Most, if not all, can understand the weight of sorrow. But none can understand the sorrow that Jesus felt that day on the cross. He is indeed called the Man of Sorrows. He is called this because He not only suffered rejection and pain from men at the cross, He endured rejection and the full wrath of God for the entire world on that lonely hill. And to our amazement, we know something else about Jesus’ outlook of that horrible cross. Hebrews says, “who for the JOY that was set before Him, endured the cross.”
Just think…He had grateful sorrow because He knew His sacrifice would pay our ransom and we would be redeemed.
Some say we are close to the end of the world or experiencing the wrath of God. And yes, one day the world will end. But truthfully, is this type of panic and thinking actually reflecting the rest of the truth?
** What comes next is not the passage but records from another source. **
(** The candidates of the first stage are selected from the rows of a query
    the trace records. *)
Lemma retrieve_rows (np : Numpy) (cfg : Config) (env : Env) (q uid : string)
  (tr : list Event) (scores : list Q) (c : Candidates) :
  retrieve np cfg env q uid = (tr, Ok (Some (scores, c))) ->
  exists e lim,
    In (EvFts e lim) tr
    /\ select_candidates np cfg (fts env e uid lim) = Ok c.
Proof.
  unfold retrieve.
  destruct (_fts_or (_keywords q 16)) as [e |]; [| discriminate].
  destruct (String.eqb e ""); [discriminate |].
  destruct (fts env e uid (K_SQL cfg)) as [| row rows] eqn:Erows;
    [discriminate |].
  destruct (initial_docs_of (row :: rows)) as [docs | ex]; [| discriminate].
  pose proof (prf_stage_rows np cfg env uid q (_keywords q 16) (row :: rows)
                docs) as Hprf.
  cbv zeta in Hprf.
  destruct (prf_stage np cfg env uid q (_keywords q 16) (row :: rows) docs)
    as [tr1 rows'].
  simpl in Hprf. intros H. inversion H as [[Htr Hc]]. clear H.
  destruct (select_candidates np cfg rows') as [c' |] eqn:Ec;
    [| discriminate Hc].
  simpl in Hc. inversion Hc; subst c'. clear Hc.
  destruct Hprf as [-> | (e' & -> & ->)].
  - exists e, (K_SQL cfg). split; [now left |]. now rewrite Erows.
  - exists e', (K_SQL2 cfg). split; [right; now left | exact Ec].
Qed.

Lemma nth_error_map_nth {A : Type} (l : list A) (d : A) (keep : list nat)
  (i : nat) (x : A) :
  Forall (fun k => k < List.length l) keep ->
  nth_error (map (fun k => nth k l d) keep) i = Some x ->
  exists k, nth_error keep i = Some k /\ nth_error l k = Some x.
Proof.
  intros Hk H. rewrite nth_error_map in H.
  destruct (nth_error keep i) as [k |] eqn:E; [| discriminate H].
  simpl in H. inversion H; subst x. exists k. split; [reflexivity |].
  apply nth_error_nth'. rewrite Forall_forall in Hk. apply Hk.
  eapply nth_error_In, E.
Qed.

(** A candidate's chunk id and text are those of one row. *)
Lemma candidates_row (cfg : Config) (rows : list Row) (c : Candidates)
  (i : nat) (id : Z) (t : string) :
  candidates_from cfg rows c ->
  nth_error (c_ids c) i = Some id ->
  nth_error (c_texts c) i = Some t ->
  exists row, In row rows /\ row_id row = id /\ row_text row = t.
Proof.
  intros (braw & keep & _ & _ & Hk & Hids & Htexts & _) Hid Ht.
  rewrite Hids in Hid. rewrite Htexts in Ht.
  apply nth_error_map_nth in Hid;
    [| now rewrite length_map].
  apply nth_error_map_nth in Ht;
    [| now rewrite length_map].
  destruct Hid as (k & Hk1 & Hid). destruct Ht as (k' & Hk2 & Ht).
  assert (k' = k) by congruence. subst k'.
  rewrite nth_error_map in Hid, Ht.
  destruct (nth_error (firstn (TOP_OAI cfg) rows) k) as [row |] eqn:Erow;
    [| discriminate Hid].
  simpl in Hid, Ht. exists row. split.
  - eapply In_firstn, nth_error_In, Erow.
  - split; congruence.
Qed.

Lemma nth_error_firstn_some {A : Type} (n i : nat) (l : list A) (x : A) :
  nth_error (firstn n l) i = Some x -> nth_error l i = Some x.
Proof.
  revert n i. induction l as [| y l IH]; intros [| n] [| i] H; simpl in *;
    try discriminate; auto.
  now apply (IH n).
Qed.

Lemma Forall2_In_r {A B : Type} (R : A -> B -> Prop) (l : list A)
  (l' : list B) (y : B) :
  Forall2 R l l' -> In y l' -> exists x, In x l /\ R x y.
Proof.
  induction 1 as [| a b l l' Hab _ IH]; simpl; [tauto |].
  intros [<- | Hy].
  - exists a. auto.
  - destruct (IH Hy) as (x & Hx & Hr). exists x. auto.
Qed.

Lemma bm25_results_rows (cfg : Config) (stage : Stage) (uid path q : string)
  (ids : list Z) (texts : list string) (bnorm : list Q) (out : list Result)
  (r : Result) :
  bm25_results cfg stage uid path q ids texts bnorm = Ok out ->
  In r out ->
  file_uid r = uid /\ file_path r = path
  /\ exists j, nth_error ids j = Some (chunk_id r)
               /\ exists t, nth_error texts j = Some t
                            /\ snippet r = _snippet t q 280.
Proof.
  intros Hrun Hr. unfold bm25_results in Hrun.
  apply mapM_ok in Hrun.
  destruct (Forall2_In_r _ _ _ _ Hrun Hr) as (j & _ & Hj).
  apply bind_ok in Hj. destruct Hj as (id & Hid & Hj).
  apply bind_ok in Hj. destruct Hj as (b & Hb & Hj).
  apply bind_ok in Hj. destruct Hj as (t & Ht & Hj).
  inversion Hj; subst r. simpl.
  apply py_index_ok in Hid. apply py_index_ok in Ht.
  split; [reflexivity |]. split; [reflexivity |]. eauto.
Qed.
(** [onDismiss] is called in the step in which a hide run completes, once,
    and in no other step. *)
Lemma dismissed_step e st :
  count any_dismissed (trace (step e st))
  = count any_dismissed (trace st)
    + match e with
      | AnimationEnd _ => running_hide (opacity st)
      | _ => 0
      end.
Proof.
  assert (Hd : forall id b, any_dismissed (Ended id b) = false) by reflexivity.
  destruct e as [p| | | |reaction|]; simpl.
  - destruct (mounted st) eqn:Hm; [|lia].
    rewrite count_update by (assumption || apply any_dismissed_neutral).
    simpl. rewrite andb_false_r. lia.
  - unfold hardwareBackPress, onHardwareBackPress.
    destruct (subscription st) as [l|]; simpl; [|lia].
    destruct (l_dismissable l || l_dismissableBackButton l); [|lia].
    rewrite count_hideModal by assumption. simpl. rewrite andb_false_r. lia.
  - unfold backdropPress.
    destruct (output st) as [t|]; [|lia].
    destruct (pointerEvents t); [|lia].
    destruct (backdrop_disabled t); [lia|].
    destruct (backdrop_onPress t); [|lia].
    rewrite count_hideModal by assumption. simpl. rewrite andb_false_r. lia.
  - unfold accessibilityEscape.
    destruct (output st) as [t|]; [|lia].
    rewrite count_hideModal by assumption. simpl. rewrite andb_false_r. lia.
  - unfold animationEnd, running_hide.
    destruct (Animated.animation (opacity st)) as [r|]; [|lia].
    match goal with |- context [invoke r true ?s] =>
      pose proof (trace_invoke_true r s) as E; set (st1 := invoke r true s) in * end.
    simpl in E. unfold finish_actions in E.
    destruct (Animated.run_callback r); cbv beta iota.
    + rewrite E. cbn [app]. rewrite count_cons. cbn [any_dismissed]. lia.
    + assert (E1 : count any_dismissed (trace st1) = S (count any_dismissed (trace st)))
        by (rewrite E; cbn [app]; rewrite !count_cons; reflexivity).
      destruct (mounted st1) eqn:Hm; [|lia].
      rewrite count_update by (assumption || apply any_dismissed_neutral).
      simpl. rewrite andb_false_r. lia.
  - destruct (mounted st); [|lia].
    rewrite unmount_eq. cbn [trace set_mounted set_subscription set_trace].
    rewrite !count_app. unfold stop_actions, count.
    destruct (subscription st), (Animated.animation (opacity st)); simpl; lia.
Qed.
Lemma scenario_matrix_b :
  outcome (MatrixB.renderDetailedResults scenario) blank_page = Ok tt /\
  content (after (MatrixB.renderDetailedResults scenario) blank_page)
    results_header_id
  = [Element (lit "tr") (lit "<th>Model</th><th>E1</th><th>Total</th>")] /\
  content (after (MatrixB.renderDetailedResults scenario) blank_page)
    results_body_id
  = [matrix_b_body_row scenario (str "A") [str "E1"];
     matrix_b_body_row scenario (str "B") [str "E1"]].
Proof. repeat split; vm_compute; reflexivity. Qed.

(** ** The detail page *)

Lemma existsb_same_string (name : jsstring) (models : list value) :
  ~ In (VStr name) models -> existsb (same_string name) models = false.
Proof.
  induction models as [|m models IH]; [reflexivity|].
  intros H. cbn [existsb].
  rewrite IH by (intros Hin; apply H; now right).
  rewrite orb_false_r.
  destruct m; try reflexivity. cbn [same_string].
  destruct (str_eqb s name) eqn:E; [|reflexivity].
  apply str_eqb_eq in E. subst s. exfalso. apply H. now left.
Qed.

(** C6.  When the detail page is requested without a [model] parameter
    (or with an empty one), and when the document is loaded and its
    [models] array does not contain the named model (or the document has no
    [models]), the handler assigns ['index.html'] to [window.location.href]
    and returns: no element of the page and not the title has been
    touched. *)
Theorem detail_page_redirects (p : page) (response : fetched)
  (name : jsstring) (data : value) (models : list value) :
  run (SiteDetail.onDOMContentLoaded None response) p = (Ok tt, redirected p) /\
  run (SiteDetail.onDOMContentLoaded (Some []) response) p
  = (Ok tt, redirected p) /\
  (get data (lit "models") = Ok (VArr models) ->
   ~ In (VStr name) models ->
   run (SiteDetail.onDOMContentLoaded (Some name) (Loaded data)) p
   = (Ok tt, redirected p)) /\
  (get data (lit "models") = Ok VUndefined ->
   run (SiteDetail.onDOMContentLoaded (Some name) (Loaded data)) p
   = (Ok tt, redirected p)).
Proof.
  split; [reflexivity|]. split; [reflexivity|]. split.
  - intros Hm Hn.
    unfold run, SiteDetail.onDOMContentLoaded.
    destruct (truthy (VStr name)); [|reflexivity]. cbn [negb].
    unfold try_catch, bind, await, ret, lift.
    rewrite Hm. cbn [includes_opt].
    rewrite (existsb_same_string _ _ Hn). reflexivity.
  - intros Hm.
    unfold run, SiteDetail.onDOMContentLoaded.
    destruct (truthy (VStr name)); [|reflexivity]. cbn [negb].
    unfold try_catch, bind, await, ret, lift.
    rewrite Hm. reflexivity.
Qed.

Lemma detail_page_redirects_witness :
  get sample (lit "models") = Ok (VArr [str "A"; str "B"]) /\
  ~ In (VStr (lit "C")) [str "A"; str "B"] /\
  run (SiteDetail.onDOMContentLoaded (Some (lit "C")) (Loaded sample)) blank_page
  = (Ok tt, redirected blank_page).
Proof.
  assert (H : ~ In (VStr (lit "C")) [str "A"; str "B"])
    by (intros [H|[H|[]]]; discriminate H).
  split; [reflexivity|]. split; [exact H|].
  exact (proj1 (proj2 (proj2 (detail_page_redirects blank_page Failed (lit "C")
                                sample [str "A"; str "B"]))) eq_refl H).
Defined.

(** ** Evidence cards *)

Lemma exam_card_returns (detailed exam : value) (i : nat) :
  truthy detailed = true ->
  SiteDetail.exam_card detailed exam i = Ok (card_of detailed exam).
Proof.
  intros Hd. unfold card_of, SiteDetail.exam_card, get_at.
  rewrite (get_lookup _ _ (truthy_not_nullish _ Hd)). cbn [rbind].
  destruct (truthy (lookup detailed (to_string exam))) eqn:E; [|reflexivity].
  cbn [negb]. rewrite !(get_lookup _ _ (truthy_not_nullish _ E)).
  reflexivity.
Qed.

Lemma card_of_missing (detailed exam : value) :
  truthy detailed = true ->
  truthy (lookup detailed (to_string exam)) = false ->
  card_of detailed exam = SiteDetail.no_result_card (esc exam).
Proof.
  intros Hd E. unfold card_of, SiteDetail.exam_card, get_at.
  rewrite (get_lookup _ _ (truthy_not_nullish _ Hd)). cbn [rbind].
  now rewrite E.
Qed.

Lemma card_of_present (detailed exam : value) :
  truthy detailed = true ->
  truthy (lookup detailed (to_string exam)) = true ->
  let result := lookup detailed (to_string exam) in
  card_of detailed exam
  = SiteDetail.card_markup
      (if truthy (lookup result (lit "passed")) then lit "pass" else lit "fail")
      (esc exam)
      (SiteDetail.renderDuration (lookup result (lit "duration_seconds")))
      (if truthy (lookup result (lit "passed")) then lit "PASSED"
       else lit "FAILED")
      (SiteDetail.renderOutputSection (lit "Expected Output")
         (lookup result (lit "expected")))
      (SiteDetail.renderOutputSection (lit "Actual Output")
         (lookup result (lit "output")))
      (SiteDetail.renderDiffSection (lookup result (lit "diff")))
      (SiteDetail.renderBootOutput (lookup result (lit "boot_output")))
      (SiteDetail.renderAgentOutput (lookup result (lit "agent_output"))).
Proof.
  intros Hd E. unfold card_of, SiteDetail.exam_card, get_at.
  rewrite (get_lookup _ _ (truthy_not_nullish _ Hd)). cbn [rbind].
  rewrite E. cbn [negb]. rewrite !(get_lookup _ _ (truthy_not_nullish _ E)).
  reflexivity.
Qed.

Lemma card_of_nonempty (detailed exam : value) :
  truthy detailed = true -> card_of detailed exam <> [].
Proof.
  intros Hd.
  destruct (truthy (lookup detailed (to_string exam))) eqn:E.
  - rewrite (card_of_present _ _ Hd E). unfold SiteDetail.card_markup.
    discriminate.
  - rewrite (card_of_missing _ _ Hd E). unfold SiteDetail.no_result_card.
    discriminate.
Qed.

(** C8, as the code has it.  On the detail page of a model that has a
    mapping in [detailed_results], with a non-empty [exams] array, the
    renderer completes and fills the container with one card per exam, in
    the order of [exams]; each card is computed from that exam's entry alone,
    and an exam for which the mapping yields nothing gets the minimal
    "No result" card, which holds the escaped name of the exam and the
    words "No result".  (When the model has no mapping at all in
    [detailed_results], a single "No exam results available" paragraph
    stands in place of all the cards.) *)
Theorem missing_entry_gets_its_own_card (modelName : jsstring) (data : value)
  (exams : list value) (mapping : list (jsstring * value)) (p : page) :
  get data (lit "exams") = Ok (VArr exams) ->
  exams <> [] ->
  lookup (lookup data (lit "detailed_results")) modelName = VObj mapping ->
  outcome (SiteDetail.renderExams modelName data) p = Ok tt /\
  content (after (SiteDetail.renderExams modelName data) p) exams_container_id
  = [Markup (join [] (map (card_of (VObj mapping)) exams))] /\
  (forall exam,
     lookup (VObj mapping) (to_string exam) = VUndefined ->
     card_of (VObj mapping) exam
     =
  lit "
                <div class=`exam-card na`>
                    <div class=`exam-header`>
                        <span class=`exam-name`>" ++
  esc exam ++
  lit "</span>
                        <span class=`exam-status`>No result</span>
                    </div>
                </div>
            ").
Proof.
  intros Hx Hne Hmap. pose proof (get_ok_not_nullish _ _ _ Hx) as Hd.
  assert (Ht : truthy (VObj mapping) = true) by reflexivity.
  assert (Hrun : SiteDetail.renderExams modelName data p
                 = (Ok tt, with_content p exams_container_id
                             [Markup (join [] (map (card_of (VObj mapping))
                                                 exams))])).
  { unfold SiteDetail.renderExams, bind, lift.
    rewrite (get_lookup _ _ Hd), get_opt_lookup, Hmap.
    unfold SiteDetail.nothing_to_show. rewrite Ht. cbn [negb].
    rewrite Hx. cbn [rbind]. rewrite get_opt_length. cbn [rbind elements].
    destruct exams as [|e0 es]; [congruence|].
    rewrite truthy_length_cons. cbn [negb].
    unfold map_indexed.
    rewrite (map_from_pure _ (fun _ => card_of (VObj mapping)))
      by (intros; now apply exam_card_returns).
    rewrite indexed_from_map.
    rewrite set_innerHTML_markup
      by (cbn [map]; apply join_nonempty, card_of_nonempty, Ht).
    reflexivity. }
  unfold outcome, after. rewrite Hrun. cbn [fst snd].
  split; [reflexivity|]. split; [apply content_with_content|].
  intros exam He. rewrite (card_of_missing _ _ Ht) by (now rewrite He).
  reflexivity.
Qed.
The truth is, we will sometimes never know why God allows these times, but He is still the creator of this universe and knows what He is doing. He is the one who loved us though we turned our backs on Him. He sent His Son, Jesus, to die for those sins and mend the relationship we broke so that when we actually do die, we can spend eternity with Him if we, in faith, accept Jesus as our Savior. He is worth every praise we can give and more.
So, even if you are experiencing deep sorrow this Thanksgiving, remember, that we can actually be grateful that our end doesn’t have to be separated from our Creator–if we trust in the saving power of Jesus, the Man of Sorrows deep and grateful.